ほんとうに久しぶりに原田マハさんの小説を手に取った。
美術小説に飽きていたというのがある。
が、風神雷神上下2冊が書架に並んでいるのを見て、読んでみようかなと。
いやいや完全に原田さんの想像の世界で遊ばせてもらった。
頭の中は、そんなことありえないでしょと否定しつつ、でもそんなことがあったら面白いな
と自分も空想したりして、それらがごちゃごちゃぐるぐると回る。
半分否定、半分肯定を行ったり来たり。虚実ないまぜの世界。
京の扇屋の息子宗達がいくら絵がうまくて評判だったとしても、織田信長と謁見する機会を
得て、信長を前に即興で白い象の絵を描いてみせたりするなんて、ね、ありえない。
永徳が信長の命を受けて2作目の「洛中洛外図」を描き、しかも少年宗達を手伝わせるなんて
ありえない。
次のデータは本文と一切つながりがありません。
Lemma nan_idx_rows (pre rows : list A) :
  take_rows (pre ++ rows) (nan_idx_from (List.length pre) (map key rows))
  = unkeyed key rows.
Proof.
  revert pre. induction rows as [|r rows IH]; intros pre; simpl; [reflexivity|].
  specialize (IH (pre ++ [r])).
  rewrite length_app, <- app_assoc in IH. simpl in IH.
  rewrite Nat.add_1_r in IH.
  destruct (key r) as [k|]; simpl; [exact IH|].
  rewrite nth_error_app2, Nat.sub_diag by lia. simpl. now f_equal.
Qed.

Lemma non_nans_keys (rows : list A) :
  map snd (non_nan_from 0 (map key rows)) = map snd (keyed key rows).
Proof.
  pose proof (non_nan_aligned [] rows) as H. simpl in H.
  induction H as [|x y l l' [_ E] H IH]; simpl; [reflexivity|].
  now rewrite E, IH.
Qed.

Lemma take_rows_fst {B} (l : list (A * B)) (p : list nat) :
  flat_map (fun i => match nth_error l i with
                     | Some x => [fst x]
                     | None => []
                     end) p
  = map fst (take_rows l p).
Proof.
  induction p as [|i p IH]; simpl; [reflexivity|].
  rewrite map_app, IH. now destruct (nth_error l i).
Qed.

Lemma nondecreasing_sorted (l : list (A * K)) (p : list nat) :
  nondecreasing_along leb (map snd l) p = true ->
  Sorted (fun x y => leb (snd x) (snd y) = true) (take_rows l p).
Proof.
  induction p as [|i p IH]; simpl; [constructor|].
  rewrite andb_true_iff. intros [Hh Ht]. specialize (IH Ht).
  destruct (nth_error l i) as [x|] eqn:Ei; simpl; [|exact IH].
  constructor; [exact IH|].
  destruct p as [|j p]; simpl; [constructor|].
  rewrite !nth_error_map, Ei in Hh.
  destruct (nth_error l j) as [y|] eqn:Ej; simpl in *; [|discriminate].
  now constructor.
Qed.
完全に原田さんの想像の世界に付き合わされる。
じゃ想像の世界だからどうだってんだと言われれば、それが面白いの、引き込まれるの。
話は更に飛躍して。
「天正遣欧少年使節」メンバーは、伊東マンショ、千々石ミゲル、中浦ジュリアン、原マルティノ、
派遣当時はわずか13~14歳。宗達も信長の命を受けて狩野永徳の『洛中洛外図屏風』を
ローマ法王に届けるため、ヴァチカンへの旅を彼らに同行することに。なんてすごい妄想。
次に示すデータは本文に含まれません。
(** * tools/validate_data.py: the repo-shaped JSON validator

    A shallow embedding of the validator script and the properties its
    specification states about it.  The script walks the working directory,
    parses every [.json] file it does not skip, and checks the parsed document
    against rules chosen by the file's path.  Findings are appended to one
    global list [errors]; the exit status depends on that list.

    Conventions of the embedding:
    - a parsed document is a [json] value; Python's [None] is [JNull], which
      is what [json.load] returns for the JSON literal [null];
    - paths are POSIX strings ([os.path.sep] is "/"), and the functions of
      [os.path] are written out from CPython's [posixpath];
    - the global list [errors] is threaded through a small state-and-exception
      monad [M]; an uncaught Python exception is the [Raise] outcome;
    - a [str] is carried by its bytes in UTF-8, and [print] writes to a
      standard output with that encoding, raising on a text that holds a
      surrogate. *)

From Stdlib Require Import String Ascii List Bool ZArith Arith Lia.
From Stdlib Require Import DecimalString.
Import ListNotations.

Local Open Scope string_scope.
Local Open Scope list_scope.

Set Warnings "-register-all".

(** ** Parsed documents *)

(** What [json.load] returns.  A Python [float] is carried by its [repr],
    the only thing the validator can observe of it.  A [dict] is the list of
    its items in insertion order; the keys of a parsed object are distinct,
    and lookups below take the first item with the key. *)
Inductive json : Type :=
| JNull
| JBool (b : bool)
| JInt (z : Z)
| JFloat (repr : string)
| JString (s : string)
| JArray (items : list json)
| JObject (members : list (string * json)).

(** [isinstance(obj, dict)] and [obj is None]. *)
Definition isinstance_dict (obj : json) : bool :=
  match obj with JObject _ => true | _ => false end.

Definition is_None (obj : json) : bool :=
  match obj with JNull => true | _ => false end.

(** ** Python [str] operations *)

Module PyStr.

(** [s.startswith(pre)] *)
Fixpoint startswith (s pre : string) : bool :=
  match pre, s with
  | EmptyString, _ => true
  | String _ _, EmptyString => false
  | String a pre', String b s' => Ascii.eqb a b && startswith s' pre'
  end.

(** [sub in s]: some suffix of [s] starts with [sub]. *)
Fixpoint contains (sub s : string) : bool :=
  startswith s sub ||
  match s with
  | EmptyString => false
  | String _ s' => contains sub s'
  end.

(** [s[i:]] for [0 <= i]. *)
Fixpoint drop (i : nat) (s : string) : string :=
  match i, s with
  | O, _ => s
  | S _, EmptyString => EmptyString
  | S i', String _ s' => drop i' s'
  end.

(** [s[:i]] for [0 <= i]. *)
Fixpoint take (i : nat) (s : string) : string :=
  match i, s with
  | O, _ => EmptyString
  | S _, EmptyString => EmptyString
  | S i', String a s' => String a (take i' s')
  end.

(** [s.endswith(suf)] *)
Definition endswith (s suf : string) : bool :=
  (String.length suf <=? String.length s)%nat &&
  String.eqb (drop (String.length s - String.length suf) s) suf.

(** [s.rfind(c) + 1] for a one-character [c]: one past the last
    occurrence, 0 when there is none. *)
Fixpoint rfind_succ_from (c : ascii) (s : string) (i last : nat) : nat :=
  match s with
  | EmptyString => last
  | String a s' =>
      rfind_succ_from c s' (S i) (if Ascii.eqb a c then S i else last)
  end.

Definition rfind_succ (c : ascii) (s : string) : nat :=
  rfind_succ_from c s 0 0.

(** [s.rstrip(c)] for a one-character [c]. *)
Fixpoint rstrip (c : ascii) (s : string) : string :=
  match s with
  | EmptyString => EmptyString
  | String a s' =>
      match rstrip c s' with
      | EmptyString => if Ascii.eqb a c then EmptyString else String a EmptyString
      | r => String a r
      end
  end.

(** [s == c * len(s)] *)
Fixpoint all_char (c : ascii) (s : string) : bool :=
  match s with
  | EmptyString => true
  | String a s' => Ascii.eqb a c && all_char c s'
  end.

(** [s.split(c)] for a one-character separator. *)
Fixpoint split (c : ascii) (s : string) : list string :=
  match s with
  | EmptyString => [EmptyString]
  | String a s' =>
      if Ascii.eqb a c then EmptyString :: split c s'
      else match split c s' with
           | [] => [String a EmptyString]
           | w :: ws => String a w :: ws
           end
  end.

(** [sep.join(parts)] *)
Fixpoint join (sep : string) (parts : list string) : string :=
  match parts with
  | [] => EmptyString
  | [p] => p
  | p :: ps => (p ++ sep ++ join sep ps)%string
  end.

(** [str(n)] for a non-negative machine-independent integer. *)
Definition of_nat (n : nat) : string :=
  NilZero.string_of_uint (Nat.to_uint n).

(** [str(z)] for an [int]. *)
Definition of_Z (z : Z) : string :=
  NilZero.string_of_int (Z.to_int z).

End PyStr.

(** ** [os.path] on POSIX *)

Module OsPath.

Definition sep : string := "/".
Definition sep_char : ascii := "/"%char.

(** [posixpath.basename] *)
Definition basename (p : string) : string :=
  PyStr.drop (PyStr.rfind_succ sep_char p) p.

(** [posixpath.dirname] *)
Definition dirname (p : string) : string :=
  let head := PyStr.take (PyStr.rfind_succ sep_char p) p in
  if negb (String.eqb head "") && negb (PyStr.all_char sep_char head)
  then PyStr.rstrip sep_char head
  else head.

(** [posixpath.join] with one component after the first *)
Definition join (a b : string) : string :=
  if PyStr.startswith b sep then b
  else if String.eqb a "" || PyStr.endswith a sep then (a ++ b)%string
  else (a ++ sep ++ b)%string.

(** The loop of [posixpath.normpath] over the split components;
    [new_comps] is kept reversed, its head being [new_comps[-1]]. *)
Fixpoint normpath_comps (initial_slashes : nat) (comps new_comps : list string)
  : list string :=
  match comps with
  | [] => List.rev new_comps
  | comp :: rest =>
      if String.eqb comp "" || String.eqb comp "." then
        normpath_comps initial_slashes rest new_comps
      else if negb (String.eqb comp "..")
              || ((initial_slashes =? 0)%nat && match new_comps with [] => true | _ => false end)
              || match new_comps with last :: _ => String.eqb last ".." | [] => false end
      then normpath_comps initial_slashes rest (comp :: new_comps)
      else match new_comps with
           | _ :: popped => normpath_comps initial_slashes rest popped
           | [] => normpath_comps initial_slashes rest new_comps
           end
  end.

(** [posixpath.normpath] *)
Definition normpath (path : string) : string :=
  if String.eqb path "" then "."
  else
    let initial_slashes :=
      if PyStr.startswith path sep then
        if PyStr.startswith path "//" && negb (PyStr.startswith path "///")
        then 2%nat else 1%nat
      else 0%nat in
    let comps := normpath_comps initial_slashes (PyStr.split sep_char path) [] in
    let joined := PyStr.join sep comps in
    let result :=
      match initial_slashes with
      | 0%nat => joined
      | 1%nat => (sep ++ joined)%string
      | _ => (sep ++ sep ++ joined)%string
      end in
    if String.eqb result "" then "." else result.

End OsPath.

(** ** Path predicates of the script *)

(** [is_publication_manifest(path)] *)
Definition is_publication_manifest (path : string) : bool :=
  String.eqb (OsPath.basename path) "manifest.json" &&
  PyStr.contains (OsPath.sep ++ "publications" ++ OsPath.sep)%string path.

(** [is_dialogues(path)] *)
Definition is_dialogues (path : string) : bool :=
  String.eqb (OsPath.basename path) "dialogues.json" &&
  PyStr.contains (OsPath.sep ++ "segments" ++ OsPath.sep)%string path.

(** [is_recent(path)] *)
Definition is_recent (path : string) : bool :=
  PyStr.endswith (OsPath.normpath path) (OsPath.join "publications" "recent.json").

(** The test of the last [elif]: [os.path.sep + "publications" + os.path.sep in path]. *)
Definition in_publications (path : string) : bool :=
  PyStr.contains (OsPath.sep ++ "publications" ++ OsPath.sep)%string path.

(** ** Dictionary access *)

(** [k in obj] for a [dict]; only evaluated behind [isinstance(obj, dict)]. *)
Definition dict_contains (k : string) (obj : json) : bool :=
  match obj with
  | JObject members => existsb (fun kv => String.eqb (fst kv) k) members
  | _ => false
  end.

(** [obj.get(k)]: the value stored under [k], [None] when there is none. *)
Definition dict_get (k : string) (obj : json) : json :=
  match obj with
  | JObject members =>
      match find (fun kv => String.eqb (fst kv) k) members with
      | Some kv => snd kv
      | None => JNull
      end
  | _ => JNull
  end.

(** The loop shared by [get_identifier_from] and [get_author_from]:
    return the value of the first candidate key that [obj] holds,
    [None] after the loop. *)
Fixpoint first_key_value (keys : list string) (obj : json) : json :=
  match keys with
  | [] => JNull
  | k :: keys' =>
      if isinstance_dict obj && dict_contains k obj then dict_get k obj
      else first_key_value keys' obj
  end.

Definition identifier_keys : list string :=
  ["identifier"; "id"; "publication_identifier"].

Definition author_keys : list string :=
  ["author"; "author_name"; "author_names"].

(** [get_identifier_from(obj)] *)
Definition get_identifier_from (obj : json) : json :=
  first_key_value identifier_keys obj.

(** [get_author_from(obj)] *)
Definition get_author_from (obj : json) : json :=
  first_key_value author_keys obj.

(** ** Diagnostics *)

(** One constructor per [errors.append] of the script, holding the values its
    f-string interpolates; [render] below gives the appended text. *)
Inductive diag : Type :=
| JsonParseError (path e : string)
| MissingManifestField (path r : string)
| ParentDirMismatch (path parent_dir : string) (identifier : json)
| ManifestMissingIdentifier (path : string)
| DialoguesNotArray (path : string)
| DialogueEntryNotObject (path : string) (i : nat)
| MissingDialogueField (path : string) (i : nat) (rf : string)
| RecentNotArray (path : string)
| RecentEntryNotObject (path : string) (i : nat)
| RecentMissingIdentifier (path : string) (i : nat)
| RecentMissingAuthor (path : string) (i : nat)
| GenericMissingIdentifier (path : string).

(** The path a diagnostic is about. *)
Definition diag_path (d : diag) : string :=
  match d with
  | JsonParseError path _ | MissingManifestField path _
  | ParentDirMismatch path _ _ | ManifestMissingIdentifier path
  | DialoguesNotArray path | DialogueEntryNotObject path _
  | MissingDialogueField path _ _ | RecentNotArray path
  | RecentEntryNotObject path _ | RecentMissingIdentifier path _
  | RecentMissingAuthor path _ | GenericMissingIdentifier path => path
  end.

(** ** The accumulator and uncaught exceptions *)

Inductive exn : Type := TypeError.

(** Outcome of a piece of the script started with some [errors]: it runs to
    its end, or an exception leaves it; either way [errors] is what the
    global list holds at that point. *)
Inductive result (A : Type) : Type :=
| Ok (a : A) (errors : list diag)
| Raise (e : exn) (errors : list diag).
Arguments Ok {A} a errors.
Arguments Raise {A} e errors.

Definition M (A : Type) : Type := list diag -> result A.

Definition ret {A} (a : A) : M A := fun errors => Ok a errors.

Definition bind {A B} (m : M A) (f : A -> M B) : M B :=
  fun errors =>
    match m errors with
    | Ok a errors' => f a errors'
    | Raise e errors' => Raise e errors'
    end.

Definition raise {A} (e : exn) : M A := fun errors => Raise e errors.

(** [errors.append(d)] *)
Definition append (d : diag) : M unit := fun errors => Ok tt (errors ++ [d]).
なかでも原マルティノと気が合い、深い友情が育まれていくのよ。ここらあたりはちょっと
胸熱くなったりして。
(webより)
原マルティノ カラバッジョ
で、原田さんの想像は、ミラノにある「サンタ・マリア・デッレ・グラツィエ教会」食堂に
描かれてあるダ・ヴィンチ『最後の晩餐』の前で、宗達、原マルティノと後のカラバッジョ
が遭遇しひとときを過ごす、というところまで飛んで行って。
ここまで来ると、ありえないなんてことはどうでもよく、ほんとうに宗達とカラバッジョが
このように巡り合って絵師としてお互いに刺激し合っていたら、と想像を膨らませ
フィクションを楽しんだわ。
原田さんは言っている。
「歴史小説の面白さは、歴史上、周知されていることを踏まえて、解明されていないことを
小説家がドラマチックに物語ること。ただ正確に描くことではなく、あらゆる逸脱や矛盾を
乗り越えて、高揚感を味わえるのが小説の醍醐味でもあります。もう500年近くも前のこと
だし、誰にも本当のことはわからないぶん、私の想像の翼を思いっきり羽ばたかせて好きな
ように書いています。」
(webより)
なお、宗達の人生や人物像などが何もわかっていないという。
俵屋宗達という名は、扇絵や屏風絵、金銀泥の下絵といった絵画を制作販売する「俵屋」を
営んでいたことからつけられたもので、絵師として知られるようになったのは、
芸術家・本阿弥光悦が自身の書の下絵を宗達に描かせたことがきっかけだといわれている。